## DATA EXTRACTS:
+ + + +

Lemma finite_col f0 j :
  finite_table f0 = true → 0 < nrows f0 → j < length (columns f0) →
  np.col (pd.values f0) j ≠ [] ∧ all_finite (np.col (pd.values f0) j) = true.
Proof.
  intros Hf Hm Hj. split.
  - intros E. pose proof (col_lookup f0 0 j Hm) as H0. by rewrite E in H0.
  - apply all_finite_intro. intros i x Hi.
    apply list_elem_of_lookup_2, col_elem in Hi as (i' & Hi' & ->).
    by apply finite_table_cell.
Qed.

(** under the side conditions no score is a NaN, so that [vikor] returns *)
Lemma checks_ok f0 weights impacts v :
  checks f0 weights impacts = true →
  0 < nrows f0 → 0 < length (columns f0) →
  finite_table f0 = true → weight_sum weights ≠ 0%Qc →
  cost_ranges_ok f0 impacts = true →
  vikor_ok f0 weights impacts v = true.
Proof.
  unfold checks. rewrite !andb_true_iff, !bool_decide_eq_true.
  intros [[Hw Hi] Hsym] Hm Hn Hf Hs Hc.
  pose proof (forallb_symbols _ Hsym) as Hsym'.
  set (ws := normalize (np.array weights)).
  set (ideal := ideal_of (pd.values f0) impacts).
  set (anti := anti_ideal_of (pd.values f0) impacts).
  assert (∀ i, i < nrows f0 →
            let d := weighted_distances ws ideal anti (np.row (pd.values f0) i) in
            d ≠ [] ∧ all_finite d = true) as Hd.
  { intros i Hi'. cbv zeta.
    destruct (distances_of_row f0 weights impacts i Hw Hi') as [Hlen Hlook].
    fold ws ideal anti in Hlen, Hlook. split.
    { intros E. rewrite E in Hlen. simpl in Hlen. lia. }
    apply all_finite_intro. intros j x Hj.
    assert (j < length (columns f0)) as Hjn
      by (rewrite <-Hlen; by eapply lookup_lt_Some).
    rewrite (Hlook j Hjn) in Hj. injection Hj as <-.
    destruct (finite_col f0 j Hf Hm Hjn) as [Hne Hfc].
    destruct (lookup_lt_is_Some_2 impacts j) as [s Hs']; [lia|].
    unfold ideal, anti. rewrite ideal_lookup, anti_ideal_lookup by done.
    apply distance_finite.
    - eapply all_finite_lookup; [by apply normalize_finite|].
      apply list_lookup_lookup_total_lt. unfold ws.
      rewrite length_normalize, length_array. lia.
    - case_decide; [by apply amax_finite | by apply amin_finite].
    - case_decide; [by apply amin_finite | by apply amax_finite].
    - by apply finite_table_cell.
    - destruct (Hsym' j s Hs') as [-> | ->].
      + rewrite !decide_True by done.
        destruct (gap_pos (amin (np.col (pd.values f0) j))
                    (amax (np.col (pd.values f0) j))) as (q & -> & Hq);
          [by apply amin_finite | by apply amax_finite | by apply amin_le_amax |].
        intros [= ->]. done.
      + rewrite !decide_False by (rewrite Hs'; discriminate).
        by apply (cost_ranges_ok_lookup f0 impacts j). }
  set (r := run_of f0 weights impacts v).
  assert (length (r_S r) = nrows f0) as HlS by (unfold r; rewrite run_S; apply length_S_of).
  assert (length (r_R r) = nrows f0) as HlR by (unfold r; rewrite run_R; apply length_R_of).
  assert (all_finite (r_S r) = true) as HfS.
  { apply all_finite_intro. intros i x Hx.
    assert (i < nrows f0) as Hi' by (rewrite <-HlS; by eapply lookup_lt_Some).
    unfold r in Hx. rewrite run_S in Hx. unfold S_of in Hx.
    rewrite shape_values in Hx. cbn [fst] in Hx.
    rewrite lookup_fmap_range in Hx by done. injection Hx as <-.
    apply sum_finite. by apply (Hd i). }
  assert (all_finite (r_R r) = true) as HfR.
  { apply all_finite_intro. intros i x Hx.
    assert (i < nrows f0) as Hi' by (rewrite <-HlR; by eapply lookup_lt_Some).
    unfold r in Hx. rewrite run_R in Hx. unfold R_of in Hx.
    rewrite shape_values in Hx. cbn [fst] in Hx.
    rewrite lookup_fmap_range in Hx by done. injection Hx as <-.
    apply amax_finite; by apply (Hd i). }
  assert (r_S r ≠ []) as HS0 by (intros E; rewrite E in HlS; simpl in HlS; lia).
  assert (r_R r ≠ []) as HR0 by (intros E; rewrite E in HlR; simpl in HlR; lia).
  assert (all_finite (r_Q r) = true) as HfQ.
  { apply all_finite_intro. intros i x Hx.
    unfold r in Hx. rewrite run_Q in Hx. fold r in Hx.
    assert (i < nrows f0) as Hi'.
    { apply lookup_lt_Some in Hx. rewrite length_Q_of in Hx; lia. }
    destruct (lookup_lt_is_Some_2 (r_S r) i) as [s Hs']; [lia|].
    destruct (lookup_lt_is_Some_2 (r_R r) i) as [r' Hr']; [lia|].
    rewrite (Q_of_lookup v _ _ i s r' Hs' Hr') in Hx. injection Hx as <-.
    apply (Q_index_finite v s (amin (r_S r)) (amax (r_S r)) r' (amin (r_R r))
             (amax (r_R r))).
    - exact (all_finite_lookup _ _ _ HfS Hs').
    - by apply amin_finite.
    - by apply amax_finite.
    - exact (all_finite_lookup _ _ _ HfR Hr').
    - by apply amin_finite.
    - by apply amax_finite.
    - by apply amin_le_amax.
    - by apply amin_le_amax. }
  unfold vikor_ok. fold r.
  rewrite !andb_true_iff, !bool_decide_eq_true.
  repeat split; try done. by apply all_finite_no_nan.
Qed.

+ + + +

## YOUR ASSIGNMENT:
Your answer should repeat every entry exactly.

## RESPONSE AREA:
Lemma finite_col f0 j :
  finite_table f0 = true → 0 < nrows f0 → j < length (columns f0) →
  np.col (pd.values f0) j ≠ [] ∧ all_finite (np.col (pd.values f0) j) = true.
Proof.
  intros Hf Hm Hj. split.
  - intros E. pose proof (col_lookup f0 0 j Hm) as H0. by rewrite E in H0.
  - apply all_finite_intro. intros i x Hi.
    apply list_elem_of_lookup_2, col_elem in Hi as (i' & Hi' & ->).
    by apply finite_table_cell.
Qed.

(** under the side conditions no score is a NaN, so that [vikor] returns *)
Lemma checks_ok f0 weights impacts v :
  checks f0 weights impacts = true →
  0 < nrows f0 → 0 < length (columns f0) →
  finite_table f0 = true → weight_sum weights ≠ 0%Qc →
  cost_ranges_ok f0 impacts = true →
  vikor_ok f0 weights impacts v = true.
Proof.
  unfold checks. rewrite !andb_true_iff, !bool_decide_eq_true.
  intros [[Hw Hi] Hsym] Hm Hn Hf Hs Hc.
  pose proof (forallb_symbols _ Hsym) as Hsym'.
  set (ws := normalize (np.array weights)).
  set (ideal := ideal_of (pd.values f0) impacts).
  set (anti := anti_ideal_of (pd.values f0) impacts).
  assert (∀ i, i < nrows f0 →
            let d := weighted_distances ws ideal anti (np.row (pd.values f0) i) in
            d ≠ [] ∧ all_finite d = true) as Hd.
  { intros i Hi'. cbv zeta.
    destruct (distances_of_row f0 weights impacts i Hw Hi') as [Hlen Hlook].
    fold ws ideal anti in Hlen, Hlook. split.
    { intros E. rewrite E in Hlen. simpl in Hlen. lia. }
    apply all_finite_intro. intros j x Hj.
    assert (j < length (columns f0)) as Hjn
      by (rewrite <-Hlen; by eapply lookup_lt_Some).
    rewrite (Hlook j Hjn) in Hj. injection Hj as <-.
    destruct (finite_col f0 j Hf Hm Hjn) as [Hne Hfc].
    destruct (lookup_lt_is_Some_2 impacts j) as [s Hs']; [lia|].
    unfold ideal, anti. rewrite ideal_lookup, anti_ideal_lookup by done.
    apply distance_finite.
    - eapply all_finite_lookup; [by apply normalize_finite|].
      apply list_lookup_lookup_total_lt. unfold ws.
      rewrite length_normalize, length_array. lia.
    - case_decide; [by apply amax_finite | by apply amin_finite].
    - case_decide; [by apply amin_finite | by apply amax_finite].
    - by apply finite_table_cell.
    - destruct (Hsym' j s Hs') as [-> | ->].
      + rewrite !decide_True by done.
        destruct (gap_pos (amin (np.col (pd.values f0) j))
                    (amax (np.col (pd.values f0) j))) as (q & -> & Hq);
          [by apply amin_finite | by apply amax_finite | by apply amin_le_amax |].
        intros [= ->]. done.
      + rewrite !decide_False by (rewrite Hs'; discriminate).
        by apply (cost_ranges_ok_lookup f0 impacts j). }
  set (r := run_of f0 weights impacts v).
  assert (length (r_S r) = nrows f0) as HlS by (unfold r; rewrite run_S; apply length_S_of).
  assert (length (r_R r) = nrows f0) as HlR by (unfold r; rewrite run_R; apply length_R_of).
  assert (all_finite (r_S r) = true) as HfS.
  { apply all_finite_intro. intros i x Hx.
    assert (i < nrows f0) as Hi' by (rewrite <-HlS; by eapply lookup_lt_Some).
    unfold r in Hx. rewrite run_S in Hx. unfold S_of in Hx.
    rewrite shape_values in Hx. cbn [fst] in Hx.
    rewrite lookup_fmap_range in Hx by done. injection Hx as <-.
    apply sum_finite. by apply (Hd i). }
  assert (all_finite (r_R r) = true) as HfR.
  { apply all_finite_intro. intros i x Hx.
    assert (i < nrows f0) as Hi' by (rewrite <-HlR; by eapply lookup_lt_Some).
    unfold r in Hx. rewrite run_R in Hx. unfold R_of in Hx.
    rewrite shape_values in Hx. cbn [fst] in Hx.
    rewrite lookup_fmap_range in Hx by done. injection Hx as <-.
    apply amax_finite; by apply (Hd i). }
  assert (r_S r ≠ []) as HS0 by (intros E; rewrite E in HlS; simpl in HlS; lia).
  assert (r_R r ≠ []) as HR0 by (intros E; rewrite E in HlR; simpl in HlR; lia).
  assert (all_finite (r_Q r) = true) as HfQ.
  { apply all_finite_intro. intros i x Hx.
    unfold r in Hx. rewrite run_Q in Hx. fold r in Hx.
    assert (i < nrows f0) as Hi'.
    { apply lookup_lt_Some in Hx. rewrite length_Q_of in Hx; lia. }
    destruct (lookup_lt_is_Some_2 (r_S r) i) as [s Hs']; [lia|].
    destruct (lookup_lt_is_Some_2 (r_R r) i) as [r' Hr']; [lia|].
    rewrite (Q_of_lookup v _ _ i s r' Hs' Hr') in Hx. injection Hx as <-.
    apply (Q_index_finite v s (amin (r_S r)) (amax (r_S r)) r' (amin (r_R r))
             (amax (r_R r))).
    - exact (all_finite_lookup _ _ _ HfS Hs').
    - by apply amin_finite.
    - by apply amax_finite.
    - exact (all_finite_lookup _ _ _ HfR Hr').
    - by apply amin_finite.
    - by apply amax_finite.
    - by apply amin_le_amax.
    - by apply amin_le_amax. }
  unfold vikor_ok. fold r.
  rewrite !andb_true_iff, !bool_decide_eq_true.
  repeat split; try done. by apply all_finite_no_nan.
Qed.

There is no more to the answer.